Incomplete data processing (sparseness of data) in kNN

I am trying to create a simple recommendation system using knn.

Suppose I have a table:

User | Book1 | Book2 | Book3 | Book4 | Book5 | Book6 | Book7 | 1 | 5 | ? | 3 | ? | 4 | 3 | 2 | 2 | 3 | 4 | ? | 2 | 3 | 4 | 2 | 3 | 4 | 2 | 1 | ? | ? | 3 | 3 | 4 | 2 | 5 | 3 | ? | 4 | 1 | 1 | 5 | 1 | 1 | 4 | 3 | 1 | ? | 1 | 6 | 5 | 2 | 5 | 4 | 4 | 2 | ? | 

So, if you can find possible ratings for User 1, I thought that just take the absolute difference between the users of books 1 read with other users. Then I would use this difference to find out which user from this list is β€œcloser” to user 1. But in the real situation there will be more? / Unknown points. So, how can I handle these unknown ratings when using knn?

I have no code, since I have not figured out how to implement this yet.

Any help is appreciated!

+6
source share
4 answers

You do not have "unknown functions", you have incomplete data points.

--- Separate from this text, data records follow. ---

(** With the default coefficients and innerRadius < outerRadius the first row
    uses the radius innerRadius - 0.0028 * (outerRadius - innerRadius), which
    is below innerRadius: row 0 samples inside the inner circle. *)
Theorem default_curve_first_row_inside_inner
        (unw_w unw_h : Z) (cx cy rmin rmax shift : R) (x : Z) :
  (0 <= x < unw_w)%Z -> (1 <= unw_h)%Z ->
  rmin < rmax ->
  let m := build_map_default unw_w unw_h cx cy rmin rmax shift in
  let a := - (IZR x / IZR unw_w) * (2 * PI) + shift in
  let r0 := rmin - 28 / 10000 * (rmax - rmin) in
  r0 < rmin /\
  Np.item (fst m) 0 x = cx + r0 * cos a /\
  Np.item (snd m) 0 x = cy + r0 * sin a /\
  (28 / 10000 * (rmax - rmin) < 2 * rmin ->
   (Np.item (fst m) 0 x - cx) ^ 2 + (Np.item (snd m) 0 x - cy) ^ 2 < rmin ^ 2).
Proof.
  intros Hx Hh Hr m a r0.
  assert (Hy : (0 <= 0 < unw_h)%Z) by lia.
  destruct (build_map_item unw_w unw_h cx cy rmin rmax shift
              Y_WARP_A Y_WARP_B Y_WARP_C x 0 Hx Hy) as [Ex Ey].
  cbv zeta in Ex, Ey.
  assert (Ea : 0 - IZR x / IZR unw_w * (2 * PI) + shift = a)
    by (unfold a; ring).
  assert (Er : (Y_WARP_A * (IZR 0 / IZR unw_h) ^ 2
                + Y_WARP_B * (IZR 0 / IZR unw_h) + Y_WARP_C) * (rmax - rmin)
               + rmin = r0).
  { unfold r0, Y_WARP_A, Y_WARP_B, Y_WARP_C, Rdiv. rewrite Rmult_0_l. ring. }
  rewrite Ea, Er in Ex, Ey.
  fold (build_map_default unw_w unw_h cx cy rmin rmax shift) in Ex, Ey.
  fold m in Ex, Ey.
  split; [unfold r0; lra|]. split; [exact Ex|]. split; [exact Ey|].
  intro Hsmall. rewrite Ex, Ey.
  pose proof (sin2_cos2 a) as Hsc. unfold Rsqr in Hsc.
  replace ((cx + r0 * cos a - cx) ^ 2 + (cy + r0 * sin a - cy) ^ 2)
    with (r0 ^ 2 * (sin a * sin a + cos a * cos a)) by ring.
  rewrite Hsc. unfold r0. nra.
Qed.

This is actually a well-known problem in kNN, and there is a carefully tested template for solving the problem.

Although the problem is actually a "incomplete data" problem, in the context of kNN it is often (usually?) Called the sparseness problem.

In practice, the problem of sparseness in the construction of knn models, with the exception of, possibly, efficient storage / retrieval of data included in the model, is key to kNN.

For example, consider Amazon.com’s recommendation mechanism, in which product ratings as user-defined functions containing columns and users containing rows, so that this matrix is ​​100% complete, every Amazon customer would have to buy and view every Amazon sold. The actual sparseness of this matrix should be> 95%.

The most common method (and which is still the most advanced as far as I know) is known as NNMA or non-negative matrix approximation. This method is also often referred to incorrectly as NNMF, in which F stands for factorization. (NNMA is based on the factorization method, but the result is not a factor in the original data matrix.) I mention this because this alternative term, although incorrect, is widely used, so I would include it in my search queries.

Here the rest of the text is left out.